NEW YORK — First Solar Inc. profit slipped in the third quarter as the largest U.S. photovoltaic panel manufacturer seeks to land new orders for power plants to replace the giant desert projects that led to record sales last year.
First Solar builds large solar farms, mainly for utilities, and recognizes revenue at irregular periods. Chief Executive Officer Jim Hughes is pursuing orders for smaller utility projects and large commercial customers in new markets in Asia and South America, including about 250 megawatts in Japan. Hughes maintained his 2014 earnings forecast of $2.40 to $2.80 a share for the year.
“The days of 500 megawatt plants have sailed,” Angelo Zino, an analyst at S&P Capital IQ in New York, said in an interview before the statement was released. “First Solar needs to compete more in the 50- to 100-megawatt range and develop outside the U.S.” Zino has a buy rating on the shares.
First Solar fell 7.3 percent to $52.30 at 5:12 p.m. in late trading in New York.
First Solar’s sales for the third quarter of last year almost doubled when it added about half the revenue from the 550-megawatt Desert Sunlight project in Southern California to its balance sheet.
That, and the company’s 550-megawatt Topaz project, are the biggest in the U.S., and First Solar has nothing else of that scale in its pipeline.
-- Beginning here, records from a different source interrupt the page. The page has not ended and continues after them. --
(** X11: whatever the endpoint answers and whatever fails, the hourly fetch
    of [src/fetchRate.ts] changes no file other than the live store. *)
Theorem insertion_changes_only_live_store :
  ∀ (rt : JS.Runtime) (fetched : Fetched OKXResponse) (timestampNow : string)
    (w : World) (path : string),
    path ≠ CSV_PATH →
    files (Legacy.fetchLendingRate fetched timestampNow w).2 !! path = files w !! path.
Proof. intros rt fetched timestampNow w path. apply fetchLendingRate_frame. Qed.

Lemma insertion_changes_only_live_store_witness :
  files (Legacy.fetchLendingRate (rt := IsoRuntime.runtime) (sample "0.06")
           "2025-07-01T06:05:00.000Z" (quiet ArchiveScenario.before)).2
    !! "data/2025-06.csv"
  = Some [row "2025-06-01T00:00:00Z" "0.03"].
Proof.
  rewrite (insertion_changes_only_live_store IsoRuntime.runtime (sample "0.06")
             "2025-07-01T06:05:00.000Z" (quiet ArchiveScenario.before)
             "data/2025-06.csv").
  - reflexivity.
  - discriminate.
Defined.

(* ===================================================================== *)
(** * Further properties of the backfill *)
(* ===================================================================== *)

Section BackfillExtras.
Context {rt : JS.Runtime}.
Import History.
Lemma Built_getFilterable_grows (fuel : nat) (schema : ref) visited out visited' :
  Built.getFilterable σ built fuel schema visited = (out, visited') →
  visited ⊆ visited'.
Proof.
  revert schema visited out visited'.
  induction fuel as [|fuel IH]; intros schema visited out visited';
    [by intros [= _ <-]|].
  simpl. unfold bindM at 1. unfold WeakSet_has at 1.
  destruct (bool_decide (schema ∈ visited)); [by intros [= _ <-]|].
  unfold bindM at 1. unfold Built.WeakSet_add at 1.
  destruct (σ !! schema); [|by intros [= _ <-]].
  assert (visited ⊆ (if bool_decide (schema ∈ built) then visited
                     else schema :: visited)) as Hsub.
  { destruct (bool_decide (schema ∈ built)); [done|].
    intros x Hx. by apply list_elem_of_further. }
  unfold bindM at 1. unfold lift at 1.
  destruct (shape_entries σ schema) as [shape|e|]; [|by intros [= _ <-]..].
  intros Hloop. apply for_ofM_grows in Hloop.
  - by etrans.
  - intros b x t out' t'. apply getFilterable_entry_grows.
    intros target visited0 o v. apply IH.
Qed.




End built_growth_facts.

(** ** The same, when getters build some of the nodes *)

Section built_lookup_facts.
Variable σ : heap.
Variable built : list ref.
Implicit Types (tree : list (string * capability)) (visited : WeakSet).

Lemma for_ofM_no_throw {S A B} (xs : list A) (acc : B) (body : B → A → M S B)
    (s : S) (e : exn) (s' : S) :
  (∀ b x t e' t', x ∈ xs → body b x t ≠ (Throw e', t')) →
  for_ofM xs acc body s ≠ (Throw e, s').
Proof.
  revert acc s. induction xs as [|x xs IH]; intros acc s Hbody; simpl; [done|].
  unfold bindM at 1.
  destruct (body acc x s) as [[acc'|e'|] s1] eqn:E; [| |done].
  - apply IH. intros b y t e' t' Hy. apply Hbody. by apply list_elem_of_further.
  - exfalso. eapply Hbody; [apply list_elem_of_here | exact E].
Qed.
Lemma div_pow_lt (m D a : Z) :
  0 <= m < 2 ^ D → 0 <= a → 0 <= D → m / 2 ^ a < 2 ^ Z.max (D - a) 0.
Proof.
  intros [Hm0 Hm] Ha HD.
  assert (0 < 2 ^ a) by (apply Z.pow_pos_nonneg; lia).
  destruct (Z_le_gt_dec a D).
  - rewrite Z.max_l by lia. apply Z.div_lt_upper_bound; [done|].
    rewrite <-Z.pow_add_r by lia. by replace (a + (D - a)) with D by lia.
  - rewrite Z.max_r by lia. rewrite Z.div_small; [done|].
    split; [done|]. assert (2 ^ D <= 2 ^ a) by (apply Z.pow_le_mono_r; lia). lia.
Qed.

Lemma fexp_binary64 (x : Z) : fexp prec emax x = Z.max (x - 53) (-1074).
Proof. done. Qed.

(** Rounding a positive number of moderate size gives a zero or a finite
    float, of about the same size. *)
Lemma binary_round_aux_finite (s : bool) (m : positive) (e : Z) :
  Z.pos (digits2_pos m) + e <= 1023 →
  e <= 971 →
  match binary_round_aux prec emax s (Z.pos m) e loc_Exact with
  | S754_zero _ => True
  | S754_finite _ m' e' =>
      Z.pos (digits2_pos m') + e' <= Z.max (Z.pos (digits2_pos m) + e) (-1074) + 1
  | _ => False
  end.
Proof.
  intros Hk He. unfold binary_round_aux.
  pose proof (digits2_pos_bounds m) as Hm.
  set (D := Z.pos (digits2_pos m)) in *.
  pose proof (shr_fexp_exact (Z.pos m) e loc_Exact ltac:(lia)) as H1.
  destruct (shr_fexp prec emax (Z.pos m) e loc_Exact) as [mrs' e'].
  rewrite fexp_binary64 in H1. simpl Zdigits2 in H1. fold D in H1.
  set (n1 := Z.max (Z.max (D + e - 53) (-1074) - e) 0) in *.
  destruct H1 as [Hm1 ->].
  assert (0 <= shr_m mrs' < 2 ^ Z.max (D - n1) 0) as Hm1b.
  { rewrite Hm1. split.
    - apply Z.div_pos; [lia|]. apply Z.pow_pos_nonneg; lia.
    - apply div_pow_lt; lia. }
  pose proof (round_nearest_even_bounds (shr_m mrs') (loc_of_shr_record mrs')) as Hm2.
  set (m2 := round_nearest_even (shr_m mrs') (loc_of_shr_record mrs')) in *.
  pose proof (shr_fexp_exact m2 (e + n1) loc_Exact ltac:(lia)) as H2.
  destruct (shr_fexp prec emax m2 (e + n1) loc_Exact) as [mrs'' e''].
  rewrite fexp_binary64 in H2. destruct H2 as [Hm3 ->].
  destruct m2 as [|q|q] eqn:Eq; [| |lia].
  - (* the rounded mantissa is zero *)
    simpl Zdigits2 in Hm3. rewrite Z.div_0_l in Hm3 by (apply Z.pow_nonzero; lia).
    by rewrite Hm3.
  - (* a positive mantissa [q] *)
    simpl Zdigits2 in *.
    assert (Z.pos (digits2_pos q) <= Z.max (D - n1) 0 + 1) as HD2.
    { apply digits2_pos_le. rewrite Z.pow_add_r, Z.pow_1_r by lia.
      assert (0 < 2 ^ Z.max (D - n1) 0) by (apply Z.pow_pos_nonneg; lia). lia. }
    set (D2 := Z.pos (digits2_pos q)) in *.
    set (n2 := Z.max (Z.max (D2 + (e + n1) - 53) (-1074) - (e + n1)) 0) in *.
    assert (0 <= shr_m mrs'' < 2 ^ Z.max (D2 - n2) 0) as Hm3b.
    { rewrite Hm3. split.
      - apply Z.div_pos; [lia|]. apply Z.pow_pos_nonneg; lia.
      - apply div_pow_lt; [|lia..]. pose proof (digits2_pos_bounds q) as Hq.
        fold D2 in Hq. lia. }
    destruct (shr_m mrs'') as [|r|r]; [done| |lia].
    rewrite (proj2 (Z.leb_le _ _)) by (unfold emax, prec; lia).
    destruct (Z_le_gt_dec (D2 - n2) 0) as [Hle|Hgt].
    + rewrite Z.max_r in Hm3b by lia. simpl in Hm3b. lia.
    + rewrite Z.max_l in Hm3b by lia.
      assert (Z.pos (digits2_pos r) <= D2 - n2) by (apply digits2_pos_le; lia).
      lia.
Qed.

Lemma digits2_pos_shift (p d : positive) :
  digits2_pos (PosDef.Pos.iter xO p d) = (digits2_pos p + d)%positive.
Proof.
  change (PosDef.Pos.iter xO p d) with (Pos.iter xO p d).
  induction d as [|d IH] using Pos.peano_ind.
  - simpl. lia.
  - rewrite Pos.iter_succ. simpl. rewrite IH. lia.
Qed.

Lemma digits2_pos_mul (p q : positive) :
  Z.pos (digits2_pos (p * q)) <= Z.pos (digits2_pos p) + Z.pos (digits2_pos q).
Proof.
  apply digits2_pos_le. rewrite Pos2Z.inj_mul, Z.pow_add_r by lia.
  pose proof (digits2_pos_bounds p). pose proof (digits2_pos_bounds q).
  nia.
Qed.

(** The float of an integer below [2^63] is finite and below [2^64]. *)
Lemma of_uint63_finite (i : int) :
  match Prim2SF (of_uint63 i) with
  | S754_zero _ => True
  | S754_finite _ m e => Z.pos (digits2_pos m) + e <= 64
  | _ => False
  end.
Proof.
  rewrite of_uint63_spec.
  pose proof (Uint63.to_Z_bounded i) as [Hlo Hhi].
  destruct (Uint63.to_Z i) as [|p|p] eqn:E; [done| |lia].
  assert (Z.pos (digits2_pos p) <= 63) as Hd.
  { apply digits2_pos_le. exact Hhi. }
  simpl. unfold binary_round. rewrite fexp_binary64.
  unfold shl_align.
  destruct (Z.max (Z.pos (digits2_pos p) + 0 - 53) (-1074) - 0) as [|d|d] eqn:Ed.
  - pose proof (binary_round_aux_finite false p 0 ltac:(lia) ltac:(lia)) as H.
    destruct (binary_round_aux _ _ _ _ _ _); try done. lia.
  - pose proof (binary_round_aux_finite false p 0 ltac:(lia) ltac:(lia)) as H.
    destruct (binary_round_aux _ _ _ _ _ _); try done. lia.
  - rewrite Z.sub_0_r in Ed. rewrite Ed.
    assert (Z.pos (digits2_pos (PosDef.Pos.iter xO p d)) + Z.neg d
            = Z.pos (digits2_pos p)) as Hk.
    { rewrite digits2_pos_shift. lia. }
    pose proof (binary_round_aux_finite false (PosDef.Pos.iter xO p d) (Z.neg d)
                  ltac:(lia) ltac:(lia)) as H.
    destruct (binary_round_aux _ _ _ _ _ _); try done. lia.
Qed.

(** A valid finite float: its mantissa has at most 53 digits and its
    exponent is at most 971. *)
Lemma valid_finite (s : bool) (m : positive) (e : Z) :
  valid_binary (S754_finite s m e) = true →
  Z.pos (digits2_pos m) <= 53 ∧ e <= 971.
Proof.
  simpl. unfold bounded, canonical_mantissa. rewrite fexp_binary64.
  intros [Hc He]%andb_true_iff. apply Z.eqb_eq in Hc. apply Z.leb_le in He.
  unfold emax, prec in He. lia.
Qed.

(** A float between zero and one: a zero, or a finite number with an
    exponent of at most [-52]. *)
Lemma unit_interval (x : float) :
  (0 <=? x)%float = true → (x <=? 1)%float = true →
  (∃ s, Prim2SF x = S754_zero s) ∨
  (∃ m e, Prim2SF x = S754_finite false m e ∧ Z.pos (digits2_pos m) <= 53 ∧ e <= -52).
Proof.
  rewrite !FloatAxioms.leb_spec. pose proof (Prim2SF_valid x) as Hv.
  change (Prim2SF 0) with (S754_zero false).
  change (Prim2SF 1) with (S754_finite false 4503599627370496 (-52)).
  destruct (Prim2SF x) as [s|[]| |[] m e];
    cbv beta iota delta [SFleb SFcompare]; try discriminate.
  - intros _ _. left. by exists s.
  - intros _ H. right. exists m, e. split; [reflexivity|].
    apply valid_finite in Hv as [Hd _]. split; [exact Hd|].
    destruct (Z.compare_spec e (-52)); [lia|lia|discriminate].
Qed.

(** The product of a float between zero and one and the float of an image
    dimension is a zero or a finite number. *)
Lemma product_finite (x : float) (i : int) :
  (0 <=? x)%float = true → (x <=? 1)%float = true →
  SFfinite (Prim2SF (x * of_uint63 i)).
Proof.
  intros H0 H1. rewrite FloatAxioms.mul_spec.
  pose proof (of_uint63_finite i) as Hy.
  pose proof (Prim2SF_valid (of_uint63 i)) as Hvy.
  destruct (unit_interval x H0 H1) as [[s ->]|(mx & ex & -> & Hdx & Hex)];
    destruct (Prim2SF (of_uint63 i)) as [sy|sy| |sy my ey]; try done.
  apply valid_finite in Hvy as [_ Hey]. unfold SF64mul, SFmul.
  pose proof (digits2_pos_mul mx my) as Hd.
  pose proof (binary_round_aux_finite (xorb false sy) (mx * my) (ex + ey)
                ltac:(lia) ltac:(lia)) as H.
  by destruct (binary_round_aux _ _ _ _ _ _).
Qed.

(** A float that is finite has a floor. *)
Lemma floor_finite (x : float) : SFfinite (Prim2SF x) → ∃ z, Py.floor x = Ok z.
Proof.
  unfold Py.floor, Py.to_integer. destruct (Prim2SF x); try done; eauto.
Qed.

Lemma floor_product (x : float) (n : Z) :
  fraction x → ∃ z, Py.floor (x * Py.float_of_int n) = Ok z.
Proof. intros [H0 H1]. by apply floor_finite, product_finite. Qed.

(** C3. For a bounding box whose fields are not negative and an image of
    [width] by [height] pixels, the rectangle computed is left =
    floor(Left * width), top = floor(Top * height), right = left +
    floor(Width * width), bottom = top + floor(Height * height), the
    products being those of the floats; when the fields are fractions of
    the image size, between zero and one, the four floors exist and the
    rectangle is returned.  On a 1000 by 500 image the box (0.1, 0.2, 0.5,
    0.5) yields (100, 100)-(600, 350). *)
Theorem pixel_rectangle_floor :
  (∀ (bbox : bounding_box) (width height : Z),
     (0 <=? Left bbox)%float = true →
     (0 <=? Top bbox)%float = true →
     (0 <=? Width bbox)%float = true →
     (0 <=? Height bbox)%float = true →
     0 <= width < 2 ^ 63 →
     0 <= height < 2 ^ 63 →
     pixel_rectangle bbox width height =
       (left ← Py.floor (Left bbox * Py.float_of_int width);
        top ← Py.floor (Top bbox * Py.float_of_int height);
        w ← Py.floor (Width bbox * Py.float_of_int width);
        h ← Py.floor (Height bbox * Py.float_of_int height);
        Ok (Rectangle left top (left + w) (top + h)))) ∧
  (∀ (bbox : bounding_box) (width height : Z),
     fraction (Left bbox) → fraction (Top bbox) →
     fraction (Width bbox) → fraction (Height bbox) →
     0 <= width < 2 ^ 63 →
     0 <= height < 2 ^ 63 →
     ∃ left top w h,
       Py.floor (Left bbox * Py.float_of_int width) = Ok left ∧
       Py.floor (Top bbox * Py.float_of_int height) = Ok top ∧
       Py.floor (Width bbox * Py.float_of_int width) = Ok w ∧
       Py.floor (Height bbox * Py.float_of_int height) = Ok h ∧
       pixel_rectangle bbox width height
       = Ok (Rectangle left top (left + w) (top + h))) ∧
  pixel_rectangle sample_box 1000 500 = Ok (Rectangle 100 100 600 350).
Proof.
  split; [|split; [|by vm_compute]].
  - intros bbox width height Hl Ht Hw Hh _ _. unfold pixel_rectangle.
    rewrite !int_floor_product by done.
    destruct (Py.floor (Left bbox * _)); [|done]. simpl.
    destruct (Py.floor (Top bbox * _)); [|done]. simpl.
    destruct (Py.floor (Width bbox * _)); [|done]. simpl.
    by destruct (Py.floor (Height bbox * _)).
  - intros bbox width height Hl Ht Hw Hh _ _. unfold pixel_rectangle.
    rewrite (int_floor_product _ _ (proj1 Hl)), (int_floor_product _ _ (proj1 Ht)),
      (int_floor_product _ _ (proj1 Hw)), (int_floor_product _ _ (proj1 Hh)).
    destruct (floor_product (Left bbox) width Hl) as [left Hleft].
    destruct (floor_product (Top bbox) height Ht) as [top Htop].
    destruct (floor_product (Width bbox) width Hw) as [w Hwidth].
    destruct (floor_product (Height bbox) height Hh) as [h Hheight].
    exists left, top, w, h. by rewrite Hleft, Htop, Hwidth, Hheight.
Qed.
(** A batch that fails to persist goes back unseen: requeueing the batch just
    taken succeeds and restores every lane of every daemon in its original order,
    with the same events charged. *)
Theorem requeue_restores q l q1 b :
  reachable q → takeBatch q l = Returns (q1, b) →
  ∃ q2, requeueFront q1 b = (q2, Returns tt)
    ∧ (∀ id p, lane_of q2 id p = lane_of q id p)
    ∧ reserved q2 ≡ₚ reserved q ∧ queuedCount q2 = queuedCount q ∧ totalCount q2 = totalCount q.
Proof.
  intros [Hwf _]%reachable_ok Htake.
  destruct (takeBatch_run q l Hwf) as (q' & b' & Heq & [Hwf1 Hlim Hres Hqd Hl] & _).
  rewrite Htake in Heq. injection Heq as <- <-.
  destruct (requeueFront_spec q1 b (reserved q) Hwf1) as (q2 & Hq2 & Hwf2 & Hr2 & _ & Hqd2 & Hl2).
  { rewrite Hres. f_equiv. symmetry. apply Permutation_rev. }
  exists q2. split_and!; auto.
  - intros id p. by rewrite Hl2, <- Hl.
  - destruct Hwf as [Hs _], Hwf2 as [Hs2 _]. rewrite (sh_size _ Hs), (sh_size _ Hs2), Hqd2, Hqd. done.
  - destruct Hwf as (_ & Ha & _), Hwf2 as (_ & Ha2 & _).
    rewrite (acc_count _ _ Ha), (acc_count _ _ Ha2). unfold admitted. rewrite Hqd2, Hqd, Hr2. done.
Qed.

(** Committing the batch just taken succeeds and releases exactly its events:
    the queue then charges what is still queued and what was reserved before. *)
Theorem commit_releases q l q1 b :
  reachable q → takeBatch q l = Returns (q1, b) →
  ∃ q2, commitBatch q1 b = (q2, Returns tt)
    ∧ (∀ id p, lane_of q2 id p = lane_of q1 id p)
    ∧ totalCount q2 = totalCount q - len b ∧ totalBytes q2 = totalBytes q - sumZ bytes_of b
    ∧ (∀ id, usage q2 !! id = usage_of (bfilter (from id) (queued q1 ++ reserved q))).
Proof.
  intros [Hwf _]%reachable_ok Htake.
  destruct (takeBatch_run q l Hwf) as (q' & b' & Heq & [Hwf1 Hlim Hres Hqd Hl] & _).
  rewrite Htake in Heq. injection Heq as <- <-.
  destruct (commitBatch_spec q1 b (reserved q) Hwf1) as (q2 & Hq2 & Hwf2 & Hr2 & Hd2 & _).
  { rewrite Hres. f_equiv. symmetry. apply Permutation_rev. }
  destruct Hwf as (_ & Ha & _), Hwf2 as (_ & Ha2 & _).
  assert (Hadm : admitted q2 ≡ₚ queued q1 ++ reserved q)
    by (unfold admitted, queued; rewrite Hd2, Hr2; done).
  exists q2. split_and!; auto.
  - intros id p. unfold lane_of. by rewrite Hd2.
  - rewrite (acc_count _ _ Ha), (acc_count _ _ Ha2), Hadm. unfold admitted. rewrite Hqd.
    rewrite !length_app. lia.
  - rewrite (acc_bytes _ _ Ha), (acc_bytes _ _ Ha2), Hadm. unfold admitted. rewrite Hqd.
    rewrite !sumZ_app. lia.
  - intros id. rewrite (acc_usage _ _ Ha2). apply usage_of_perm. by rewrite Hadm.
Qed.

(** C8: The service loop makes progress: when something is queued, the batch admits
    at least one row and every queued event fits in the batch and in 32 quanta
    (as under the default limits), the batch is not empty, so a flush of the
    controller never stops before the queue is empty. *)
Theorem takeBatch_progress q l :
  reachable q → queued q ≠ [] →
  1 ≤ nonNegativeInteger (maxRows l) 0 →
  1 ≤ nonNegativeInteger (batchMaxBytes l) 0 →
  (∀ e, e ∈ queued q → bytes_of e ≤ nonNegativeInteger (batchMaxBytes l) 0) →
  maxEventBytes (limits q) ≤ 32 * quantumBytes (limits q) →
  ∃ q' b, takeBatch q l = Returns (q', b) ∧ b ≠ [].
Proof.
  intros [Hwf Hin]%reachable_ok Hq Hrows HmaxB Hfit Hquant. unfold takeBatch.
  set (rows := nonNegativeInteger (maxRows l) 0) in *.
  set (maxB := nonNegativeInteger (batchMaxBytes l) 0) in *.
  set (cap := perDaemonCap rows (maxPerDaemonFraction l)).
  assert (Hcap : 1 ≤ cap) by (unfold cap, perDaemonCap; lia).
  pose proof (ring_nonempty q (proj1 Hwf) Hq) as Hact.
  rewrite (proj2 (Z.eqb_neq rows 0)), (proj2 (Z.eqb_neq maxB 0)), (proj2 (Z.eqb_neq _ 0)) by lia.
  cbn [orb].
  set (s0 := {| dr_queue := q; batch := []; perDaemon := ∅; dr_bytes := 0; stalled := 0 |}).
  assert (Hwf0 : wf (dr_queue s0)) by done.
  destruct (drain_loop_steps (maxVisits rows q) rows maxB cap false s0 Hwf0) as (s1 & Hrun & Hst).
  assert (Hne : batch s1 ≠ []).
  { apply (drain_progress q rows maxB cap); auto. intros e He.
    transitivity (maxEventBytes (limits q)); [|done].
    apply (in_event _ Hin). unfold admitted. set_solver. }
  unfold drain. fold s0. rewrite Hrun. pose proof (steps_wf _ _ _ s0 _ Hwf0 Hst) as Hwf1.
  destruct (negb _ && _); [|by exists (dr_queue s1), (batch s1)].
  match goal with |- context [drain_loop ?v rows maxB rows true ?s] =>
    destruct (drain_loop_steps v rows maxB rows true s Hwf1) as (s3 & Hrun3 & _);
    pose proof (drain_loop_nonempty v rows maxB rows true s s3 Hwf1 Hne Hrun3) end.
  rewrite Hrun3. by exists (dr_queue s3), (batch s3).
Qed.
Lemma wp_lockAndFilter faults events d E :
  E d →
  wp faults (lockAndFilterExistingReceipts events) d
    (λ d' pending, d' = d ∧ filtered d events pending) E.
Proof.
  intros HE. unfold lockAndFilterExistingReceipts.
  destruct (collect_coordinates events []) as [coords|] eqn:Ec; [|by apply wp_throw].
  apply collect_Some in Ec as [Ec Hall].
  destruct coords as [|x coords].
  - apply wp_ret. split; [done|]. split.
    + intros e He. destruct (Hall e He) as (f & Hf & _). done.
    + rewrite <- Ec. done.
    + set_solver.
    + constructor.
  - apply wp_bind, wp_query; [done|]. cbn [fst].
    destruct (forallb _ _) eqn:Em; [|by apply wp_throw].
    apply wp_ret. split; [done|]. by apply filtered_intro.
Qed.

(** ** Canonical rows *)

(** The table has the canonical row of [e] under [id]. *)
Definition has_row (d : DB) (id : Z) (key : string) : Prop :=
  ∃ row, row ∈ event_inbox d ∧ inboxId row = id ∧ row_canonicalKey row = key.

Lemma has_row_extends d d' id key : extends d d' → has_row d id key → has_row d' id key.
Proof. intros Hx (row & Hr & ?). exists row. split; [by eapply extends_inbox_elem|done]. Qed.

(** The effect of [upsert_one] and of a sequence of them. *)
Record upserted (d d' : DB) : Prop := {
  up_ok : db_ok d';
  up_ext : extends d d';
  up_receipts : event_inbox_receipt d' = event_inbox_receipt d;
  up_cps : daemon_ack_checkpoint d' = daemon_ack_checkpoint d;
}.

Lemma new_row_ok now id e : row_ok (new_inbox_row now id e).
Proof. split; simpl; try lia; split; (lia || by intros []). Qed.

Lemma db_ok_append now d e :
  db_ok d → (∀ r, r ∈ event_inbox d → row_canonicalKey r ≠ event_canonicalKey e) →
  db_ok {| event_inbox := event_inbox d ++ [new_inbox_row now (inbox_id_seq d) e];
           inbox_id_seq := inbox_id_seq d + 1;
           event_inbox_receipt := event_inbox_receipt d; receipt_id_seq := receipt_id_seq d;
           daemon_ack_checkpoint := daemon_ack_checkpoint d |}.
Proof.
  intros [H1 H2 H3 H4 H5 H6] Hnew. split; simpl; auto.
  - rewrite fmap_app. apply NoDup_app. split_and!; [done| |apply NoDup_singleton].
    intros x Hx [-> |[]%elem_of_nil]%elem_of_cons. simpl in Hx.
    apply list_elem_of_fmap in Hx as (r & Hr & Hin). specialize (H2 r Hin). lia.
  - intros r [Hr|Hr%list_elem_of_singleton]%elem_of_app; [specialize (H2 r Hr); lia|]. subst. simpl. lia.
  - rewrite fmap_app. apply NoDup_app. split_and!; [done| |apply NoDup_singleton].
    intros x Hx [-> |[]%elem_of_nil]%elem_of_cons.
    apply list_elem_of_fmap in Hx as (r & Hr & Hin). by apply (Hnew r Hin).
  - intros r id Hr Hid. rewrite fmap_app. apply elem_of_app. left. eauto.
  - intros r [Hr|Hr%list_elem_of_singleton]%elem_of_app; [auto|]. subst. apply new_row_ok.
Qed.

Lemma upsert_one_spec now e d :
  db_ok d →
  let '(d', (id, u, k)) := upsert_one now e d in
  upserted d d' ∧ canonicalKey u k = event_canonicalKey e ∧ has_row d' id (event_canonicalKey e).
Proof.
  intros Hok. unfold upsert_one.
  destruct (find_first (same_canonical e) (event_inbox d)) as [r|] eqn:Ef; cbn [default].
  - apply find_first_Some in Ef as [Hr Hk]. apply same_canonical_key in Hk.
    unfold canonical_result. split_and!; [|done|by exists r].
    destruct Hok as [H1 H2 H3 H4 H5 H6]. split; try done.
    + split; simpl; auto. intros r' Hr'. specialize (H2 r' Hr'). lia.
    + split; simpl; auto; lia || by apply receipt_ids_same.
  - assert (Hnew : ∀ r, r ∈ event_inbox d → row_canonicalKey r ≠ event_canonicalKey e).
    { intros r Hr Hk%same_canonical_key. by rewrite (find_first_None _ _ Ef r Hr) in Hk. }
    unfold canonical_result. split_and!; [|done|].
    + split; [by apply db_ok_append| |done..]. split; simpl; [by eexists|done|lia|lia|by apply receipt_ids_same].
    + exists (new_inbox_row now (inbox_id_seq d) e). split_and!; [|done..]. simpl. set_solver.
Qed.
Lemma transaction_covered {A} ending (body : OutboxDb → OutboxDb * outcome A) st db r :
  (∃ rows, tables (body (st_db st)).1 = with_inbox (st_tables st) rows ∧
           Forall2 row_changes (event_inbox (st_tables st)) rows) →
  outbox_transaction ending body (st_db st) = (db, r) → ∃ st', store_step st st' ∧ st_db st' = db.
Proof.
  intros (rows & Et & Hch) H. unfold outbox_transaction in H. destruct (body (st_db st)) as [db1 res]. simpl in Et.
  assert (Hundo : ∀ n, ∃ st', store_step st st' ∧
    st_db st' = {| tables := tables (st_db st); outbox := outbox (st_db st); outbox_id_seq := n |}).
  { intros n. destruct (rows_step st (event_inbox (st_tables st)) (outbox (st_db st)) n) as (st' & Hs & E).
    - rewrite <- (list_fmap_id (event_inbox (st_tables st))) at 2. by apply map_changes.
    - exists st'. split; [done|]. rewrite E. unfold st_tables. by destruct st as [[[] ? ?] ? ?]. }
  assert (Hdone : ∃ st', store_step st st' ∧ st_db st' = db1).
  { destruct (rows_step st rows (outbox db1) (outbox_id_seq db1) Hch) as (st' & Hs & E).
    exists st'. split; [done|]. rewrite E, <- Et. by destruct db1. }
  destruct res, ending; injection H as <- _; auto.
Qed.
First Solar is working to increase the output of its panels and make them better suited for commercial projects.
Average conversion efficiency, the amount of electricity produced from sunlight, rose to 14.2 percent in the third quarter, and Hughes said today on a conference call that will reach 15.9 percent in 2015. The company has reported efficiency rates as high as 17 percent in a laboratory.
“Getting the efficiency up will help them penetrate more of the space-constrained areas like commercial rooftops,” Zino said.
First Solar plans to begin increasing production capacity by as much as 46 percent in Ohio and Malaysia next year, partly because efficiency improvements have helped win orders, said Chief Financial Officer Mark Widmar.
“We’ve been able to increase our win rates in the market,” Widmar said on the call. “The technology has become more and more competitive.”
Another reason to boost capacity is an expected increase in demand in the U.S. over the next two years, Hughes said.
“We’re optimistic” that demand for projects will increase ahead of the reduction in U.S. tax incentives in 2017.